Within the material below, locate the line with "Record MediaDraft := mkMediaDraft" and the line with "(** What [save]", then return those two lines and all lines between them, exactly as written.
────────────────
(* ===== verification/VmMedia.v ===== *)
(** * The boot configuration form ([src/web/src/components/VMMedia.tsx])

    CD-ROM drives, boot order and automatic startup of a machine, edited in a draft and saved with two
    requests. Times at which the user or the server acts are the events; the effect that fetches the
    ISO library runs after each of them. *)

From S2P Require Import Prelude JsString Json Types Ux BootOrder UseDraft Dom.
Local Open Scope string_scope.

Record MediaDraft := mkMediaDraft { isos : list string; order : list string; autostart : bool }.
#[export] Instance MediaDraft_eq_dec : EqDecision MediaDraft.
Proof. solve_decision. Defined.
#[export] Program Instance MediaDraft_codec : JsonCodec MediaDraft := {|
  to_json d := JObj [("isos", to_json (isos d)); ("order", to_json (order d)); ("autostart", to_json (autostart d))];
  from_json j :=
    i ← decode_field "isos" j; o ← decode_field "order" j; a ← decode_field "autostart" j; Some (mkMediaDraft i o a)
|}.
Next Obligation.
  intros [i o a]. set (fs := [("isos", to_json i); ("order", to_json o); ("autostart", to_json a)]).
  assert (NoDup fs.*1) as Hn by (apply (bool_decide_unpack _); by vm_compute).
  cbn [isos order autostart]. fold fs. rewrite (decode_field_in "isos" i) by (done || set_solver).
  cbn [mbind option_bind]. rewrite (decode_field_in "order" o) by (done || set_solver).
  cbn [mbind option_bind]. rewrite (decode_field_in "autostart" a) by (done || set_solver). done.
Qed.

Section media.
Context `{!Draftable MediaDraft}.

(** ** State *)

(** What [save] still has to do after the answer it awaits. *)
Inductive saving := Idle | SavingMedia (id : string) (then_autostart : option bool) | SavingHardware.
────────────────
→ Expected output
Record MediaDraft := mkMediaDraft { isos : list string; order : list string; autostart : bool }.
#[export] Instance MediaDraft_eq_dec : EqDecision MediaDraft.
Proof. solve_decision. Defined.
#[export] Program Instance MediaDraft_codec : JsonCodec MediaDraft := {|
  to_json d := JObj [("isos", to_json (isos d)); ("order", to_json (order d)); ("autostart", to_json (autostart d))];
  from_json j :=
    i ← decode_field "isos" j; o ← decode_field "order" j; a ← decode_field "autostart" j; Some (mkMediaDraft i o a)
|}.
Next Obligation.
  intros [i o a]. set (fs := [("isos", to_json i); ("order", to_json o); ("autostart", to_json a)]).
  assert (NoDup fs.*1) as Hn by (apply (bool_decide_unpack _); by vm_compute).
  cbn [isos order autostart]. fold fs. rewrite (decode_field_in "isos" i) by (done || set_solver).
  cbn [mbind option_bind]. rewrite (decode_field_in "order" o) by (done || set_solver).
  cbn [mbind option_bind]. rewrite (decode_field_in "autostart" a) by (done || set_solver). done.
Qed.

Section media.
Context `{!Draftable MediaDraft}.

(** ** State *)

(** What [save] still has to do after the answer it awaits. *)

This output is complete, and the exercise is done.